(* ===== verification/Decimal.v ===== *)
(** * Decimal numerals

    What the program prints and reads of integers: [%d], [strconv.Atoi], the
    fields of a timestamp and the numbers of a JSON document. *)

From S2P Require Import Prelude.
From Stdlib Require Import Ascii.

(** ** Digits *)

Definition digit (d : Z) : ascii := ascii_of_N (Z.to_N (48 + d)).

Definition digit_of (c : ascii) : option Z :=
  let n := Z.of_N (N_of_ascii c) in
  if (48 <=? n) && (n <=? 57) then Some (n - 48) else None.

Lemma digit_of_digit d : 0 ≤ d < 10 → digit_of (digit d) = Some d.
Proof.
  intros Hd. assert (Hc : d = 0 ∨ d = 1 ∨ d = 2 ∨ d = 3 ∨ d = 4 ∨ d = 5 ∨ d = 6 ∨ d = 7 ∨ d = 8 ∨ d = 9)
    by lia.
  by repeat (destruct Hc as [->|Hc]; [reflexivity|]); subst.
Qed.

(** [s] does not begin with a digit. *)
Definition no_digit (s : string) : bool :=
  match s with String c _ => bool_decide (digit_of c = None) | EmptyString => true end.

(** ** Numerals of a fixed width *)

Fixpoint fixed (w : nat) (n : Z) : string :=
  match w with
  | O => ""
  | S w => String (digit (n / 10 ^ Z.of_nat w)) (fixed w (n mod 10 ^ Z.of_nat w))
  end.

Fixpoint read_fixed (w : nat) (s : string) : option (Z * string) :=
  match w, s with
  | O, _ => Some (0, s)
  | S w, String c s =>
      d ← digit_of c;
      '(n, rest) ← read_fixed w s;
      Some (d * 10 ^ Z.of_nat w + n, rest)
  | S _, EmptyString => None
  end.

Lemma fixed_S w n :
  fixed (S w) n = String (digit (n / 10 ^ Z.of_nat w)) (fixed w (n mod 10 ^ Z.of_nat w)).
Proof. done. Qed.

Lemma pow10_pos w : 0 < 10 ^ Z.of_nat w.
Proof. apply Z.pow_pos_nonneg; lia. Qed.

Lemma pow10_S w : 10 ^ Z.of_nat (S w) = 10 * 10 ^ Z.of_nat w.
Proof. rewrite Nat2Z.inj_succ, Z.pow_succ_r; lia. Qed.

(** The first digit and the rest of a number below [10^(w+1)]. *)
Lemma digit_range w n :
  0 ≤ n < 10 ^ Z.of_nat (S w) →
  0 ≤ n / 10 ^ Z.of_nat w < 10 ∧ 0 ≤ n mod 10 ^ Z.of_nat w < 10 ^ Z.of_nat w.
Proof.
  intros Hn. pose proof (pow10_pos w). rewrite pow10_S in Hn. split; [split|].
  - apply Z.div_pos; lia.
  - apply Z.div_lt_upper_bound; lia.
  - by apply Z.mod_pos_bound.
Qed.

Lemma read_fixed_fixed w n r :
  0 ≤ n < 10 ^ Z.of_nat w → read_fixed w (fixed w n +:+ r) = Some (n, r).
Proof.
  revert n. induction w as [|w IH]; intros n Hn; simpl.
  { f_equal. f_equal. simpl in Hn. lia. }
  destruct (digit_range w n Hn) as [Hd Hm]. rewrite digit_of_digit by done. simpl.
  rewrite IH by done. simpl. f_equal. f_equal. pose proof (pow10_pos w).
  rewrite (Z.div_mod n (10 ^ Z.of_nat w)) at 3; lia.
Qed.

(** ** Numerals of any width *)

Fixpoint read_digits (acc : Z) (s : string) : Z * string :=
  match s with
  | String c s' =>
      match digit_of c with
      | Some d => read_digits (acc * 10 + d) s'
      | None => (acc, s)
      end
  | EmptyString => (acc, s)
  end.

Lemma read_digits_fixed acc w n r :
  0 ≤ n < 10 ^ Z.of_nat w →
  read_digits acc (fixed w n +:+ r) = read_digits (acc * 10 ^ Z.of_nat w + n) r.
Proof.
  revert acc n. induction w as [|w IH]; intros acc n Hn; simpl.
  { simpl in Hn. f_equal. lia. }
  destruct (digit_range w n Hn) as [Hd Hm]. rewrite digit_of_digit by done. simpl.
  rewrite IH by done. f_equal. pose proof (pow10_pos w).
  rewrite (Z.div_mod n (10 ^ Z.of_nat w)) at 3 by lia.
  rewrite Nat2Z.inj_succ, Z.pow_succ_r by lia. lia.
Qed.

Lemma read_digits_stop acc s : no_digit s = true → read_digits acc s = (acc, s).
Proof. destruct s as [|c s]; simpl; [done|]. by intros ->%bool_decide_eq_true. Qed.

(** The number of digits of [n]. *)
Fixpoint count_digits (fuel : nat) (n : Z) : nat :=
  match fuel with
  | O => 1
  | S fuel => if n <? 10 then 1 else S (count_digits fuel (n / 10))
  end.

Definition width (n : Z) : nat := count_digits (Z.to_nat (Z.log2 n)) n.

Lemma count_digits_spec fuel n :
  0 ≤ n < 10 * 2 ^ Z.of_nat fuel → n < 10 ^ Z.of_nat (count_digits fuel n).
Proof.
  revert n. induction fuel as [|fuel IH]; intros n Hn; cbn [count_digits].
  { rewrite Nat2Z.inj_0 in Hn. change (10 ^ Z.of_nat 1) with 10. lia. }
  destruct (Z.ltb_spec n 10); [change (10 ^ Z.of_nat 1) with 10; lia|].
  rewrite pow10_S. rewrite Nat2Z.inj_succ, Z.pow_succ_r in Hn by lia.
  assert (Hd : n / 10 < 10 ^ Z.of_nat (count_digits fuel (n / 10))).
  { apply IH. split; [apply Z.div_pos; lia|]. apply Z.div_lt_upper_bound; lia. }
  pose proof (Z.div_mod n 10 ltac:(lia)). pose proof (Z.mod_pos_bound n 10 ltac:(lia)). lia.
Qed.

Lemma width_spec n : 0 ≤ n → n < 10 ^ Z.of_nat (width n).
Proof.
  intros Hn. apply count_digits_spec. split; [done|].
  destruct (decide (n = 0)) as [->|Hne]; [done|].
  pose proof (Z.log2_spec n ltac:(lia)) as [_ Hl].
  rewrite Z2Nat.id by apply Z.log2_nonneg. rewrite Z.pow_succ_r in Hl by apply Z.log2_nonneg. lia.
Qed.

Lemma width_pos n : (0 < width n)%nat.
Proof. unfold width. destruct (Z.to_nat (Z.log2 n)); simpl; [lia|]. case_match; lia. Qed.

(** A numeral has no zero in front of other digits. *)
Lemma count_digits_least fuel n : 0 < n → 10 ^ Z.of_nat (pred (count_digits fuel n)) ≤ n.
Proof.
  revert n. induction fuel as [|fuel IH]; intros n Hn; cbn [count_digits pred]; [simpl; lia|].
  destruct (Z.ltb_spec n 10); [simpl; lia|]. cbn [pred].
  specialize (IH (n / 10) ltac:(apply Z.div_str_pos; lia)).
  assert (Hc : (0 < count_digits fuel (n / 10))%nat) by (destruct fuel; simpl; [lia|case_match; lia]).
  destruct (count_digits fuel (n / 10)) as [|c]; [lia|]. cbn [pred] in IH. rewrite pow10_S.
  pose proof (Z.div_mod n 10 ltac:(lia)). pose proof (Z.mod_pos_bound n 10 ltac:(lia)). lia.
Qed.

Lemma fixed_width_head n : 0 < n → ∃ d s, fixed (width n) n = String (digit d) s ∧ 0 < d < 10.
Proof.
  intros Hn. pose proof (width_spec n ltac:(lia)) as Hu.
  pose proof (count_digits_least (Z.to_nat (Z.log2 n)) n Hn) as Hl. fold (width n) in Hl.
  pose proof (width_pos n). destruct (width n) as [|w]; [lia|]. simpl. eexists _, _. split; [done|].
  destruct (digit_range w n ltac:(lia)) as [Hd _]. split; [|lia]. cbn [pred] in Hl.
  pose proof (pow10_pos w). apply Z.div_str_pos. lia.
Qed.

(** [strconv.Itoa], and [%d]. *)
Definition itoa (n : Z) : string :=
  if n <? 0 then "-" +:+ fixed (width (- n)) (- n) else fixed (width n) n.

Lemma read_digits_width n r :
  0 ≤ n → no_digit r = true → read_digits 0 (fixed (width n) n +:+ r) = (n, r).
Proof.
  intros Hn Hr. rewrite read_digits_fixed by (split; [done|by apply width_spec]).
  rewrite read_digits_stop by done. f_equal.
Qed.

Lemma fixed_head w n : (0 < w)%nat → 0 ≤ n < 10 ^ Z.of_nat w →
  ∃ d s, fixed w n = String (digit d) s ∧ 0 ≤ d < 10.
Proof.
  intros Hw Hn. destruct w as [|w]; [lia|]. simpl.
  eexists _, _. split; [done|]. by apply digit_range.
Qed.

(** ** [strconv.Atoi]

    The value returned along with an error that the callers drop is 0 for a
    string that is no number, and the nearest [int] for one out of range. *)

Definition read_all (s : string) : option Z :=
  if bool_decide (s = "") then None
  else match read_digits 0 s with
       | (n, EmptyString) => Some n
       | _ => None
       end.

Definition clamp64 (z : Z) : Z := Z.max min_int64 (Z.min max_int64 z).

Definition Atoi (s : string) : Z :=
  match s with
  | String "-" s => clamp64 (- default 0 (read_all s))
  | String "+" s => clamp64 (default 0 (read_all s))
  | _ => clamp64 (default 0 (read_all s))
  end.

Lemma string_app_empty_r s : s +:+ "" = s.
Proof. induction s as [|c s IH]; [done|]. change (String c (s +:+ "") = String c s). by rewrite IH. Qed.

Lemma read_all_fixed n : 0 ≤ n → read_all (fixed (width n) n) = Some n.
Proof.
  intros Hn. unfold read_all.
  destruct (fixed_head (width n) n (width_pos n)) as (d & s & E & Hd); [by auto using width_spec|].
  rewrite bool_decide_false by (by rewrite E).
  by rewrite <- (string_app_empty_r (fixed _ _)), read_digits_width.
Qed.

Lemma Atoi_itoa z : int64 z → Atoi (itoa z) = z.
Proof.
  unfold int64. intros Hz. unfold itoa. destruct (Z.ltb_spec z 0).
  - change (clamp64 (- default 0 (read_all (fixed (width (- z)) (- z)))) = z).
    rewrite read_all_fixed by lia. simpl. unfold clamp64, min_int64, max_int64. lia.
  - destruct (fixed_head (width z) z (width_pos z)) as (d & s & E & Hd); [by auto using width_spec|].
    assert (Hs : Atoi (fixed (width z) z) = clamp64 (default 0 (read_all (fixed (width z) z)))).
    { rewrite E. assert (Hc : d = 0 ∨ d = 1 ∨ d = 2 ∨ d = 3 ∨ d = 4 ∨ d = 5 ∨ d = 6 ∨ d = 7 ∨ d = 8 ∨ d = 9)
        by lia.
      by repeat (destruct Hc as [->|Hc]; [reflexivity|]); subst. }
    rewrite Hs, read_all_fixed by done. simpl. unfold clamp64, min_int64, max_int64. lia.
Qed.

○ ○ ○ ○ ○

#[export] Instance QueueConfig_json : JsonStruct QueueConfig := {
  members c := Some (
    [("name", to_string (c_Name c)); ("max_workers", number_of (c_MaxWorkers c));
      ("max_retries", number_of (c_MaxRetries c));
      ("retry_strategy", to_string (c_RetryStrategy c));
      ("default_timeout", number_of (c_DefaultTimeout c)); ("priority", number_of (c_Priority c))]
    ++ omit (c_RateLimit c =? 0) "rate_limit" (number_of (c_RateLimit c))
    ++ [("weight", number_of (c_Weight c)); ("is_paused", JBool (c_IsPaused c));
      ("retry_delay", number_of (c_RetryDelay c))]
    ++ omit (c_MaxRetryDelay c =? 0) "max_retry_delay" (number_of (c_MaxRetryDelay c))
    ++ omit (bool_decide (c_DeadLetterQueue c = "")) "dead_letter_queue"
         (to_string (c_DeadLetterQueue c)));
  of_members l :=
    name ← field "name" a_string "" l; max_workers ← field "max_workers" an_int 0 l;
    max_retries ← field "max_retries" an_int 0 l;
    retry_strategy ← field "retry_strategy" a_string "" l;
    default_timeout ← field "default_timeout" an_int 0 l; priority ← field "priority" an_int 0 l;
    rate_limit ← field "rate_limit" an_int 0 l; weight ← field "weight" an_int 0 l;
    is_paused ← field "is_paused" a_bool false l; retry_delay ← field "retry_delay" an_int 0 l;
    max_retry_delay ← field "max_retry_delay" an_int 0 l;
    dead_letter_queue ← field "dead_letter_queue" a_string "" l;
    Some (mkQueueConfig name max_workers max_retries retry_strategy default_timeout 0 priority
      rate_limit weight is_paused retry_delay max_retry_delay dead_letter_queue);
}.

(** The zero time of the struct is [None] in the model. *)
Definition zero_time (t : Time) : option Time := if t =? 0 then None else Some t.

○ ○ ○ ○ ○

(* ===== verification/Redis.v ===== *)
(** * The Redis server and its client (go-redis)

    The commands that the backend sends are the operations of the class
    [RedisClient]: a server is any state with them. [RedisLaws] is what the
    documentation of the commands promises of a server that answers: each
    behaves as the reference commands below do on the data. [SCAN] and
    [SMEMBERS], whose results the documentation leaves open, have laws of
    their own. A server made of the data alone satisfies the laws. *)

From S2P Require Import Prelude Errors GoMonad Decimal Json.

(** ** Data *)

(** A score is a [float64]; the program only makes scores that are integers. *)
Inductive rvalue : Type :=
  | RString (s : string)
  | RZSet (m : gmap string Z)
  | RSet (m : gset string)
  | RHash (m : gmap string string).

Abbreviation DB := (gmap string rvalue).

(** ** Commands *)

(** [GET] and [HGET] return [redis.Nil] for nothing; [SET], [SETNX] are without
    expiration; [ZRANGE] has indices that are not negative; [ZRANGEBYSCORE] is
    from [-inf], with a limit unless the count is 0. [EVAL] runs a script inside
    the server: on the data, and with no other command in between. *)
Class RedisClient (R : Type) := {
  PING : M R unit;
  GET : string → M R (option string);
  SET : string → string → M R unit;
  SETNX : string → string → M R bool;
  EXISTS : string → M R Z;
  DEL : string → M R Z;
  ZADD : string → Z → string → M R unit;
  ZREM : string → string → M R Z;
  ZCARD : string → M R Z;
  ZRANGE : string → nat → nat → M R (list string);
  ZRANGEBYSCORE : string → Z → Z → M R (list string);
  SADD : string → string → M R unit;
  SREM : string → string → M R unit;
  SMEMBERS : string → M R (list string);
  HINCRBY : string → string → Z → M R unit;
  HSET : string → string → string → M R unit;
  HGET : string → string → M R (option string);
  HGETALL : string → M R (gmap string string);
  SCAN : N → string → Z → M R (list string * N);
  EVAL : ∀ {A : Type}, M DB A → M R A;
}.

○ ○ ○ ○ ○

▶ _ACTIVITY_: Output the lines above exactly, but only those between the line holding "(* ===== verification/Decimal.v ===== *)" and the line holding "match s with String", inclusive.

▶ _WORKED SOLUTION_:
(* ===== verification/Decimal.v ===== *)
(** * Decimal numerals

    What the program prints and reads of integers: [%d], [strconv.Atoi], the
    fields of a timestamp and the numbers of a JSON document. *)

From S2P Require Import Prelude.
From Stdlib Require Import Ascii.

(** ** Digits *)

Definition digit (d : Z) : ascii := ascii_of_N (Z.to_N (48 + d)).

Definition digit_of (c : ascii) : option Z :=
  let n := Z.of_N (N_of_ascii c) in
  if (48 <=? n) && (n <=? 57) then Some (n - 48) else None.

Lemma digit_of_digit d : 0 ≤ d < 10 → digit_of (digit d) = Some d.
Proof.
  intros Hd. assert (Hc : d = 0 ∨ d = 1 ∨ d = 2 ∨ d = 3 ∨ d = 4 ∨ d = 5 ∨ d = 6 ∨ d = 7 ∨ d = 8 ∨ d = 9)
    by lia.
  by repeat (destruct Hc as [->|Hc]; [reflexivity|]); subst.
Qed.

(** [s] does not begin with a digit. *)
Definition no_digit (s : string) : bool :=
  match s with String c _ => bool_decide (digit_of c = None) | EmptyString => true end.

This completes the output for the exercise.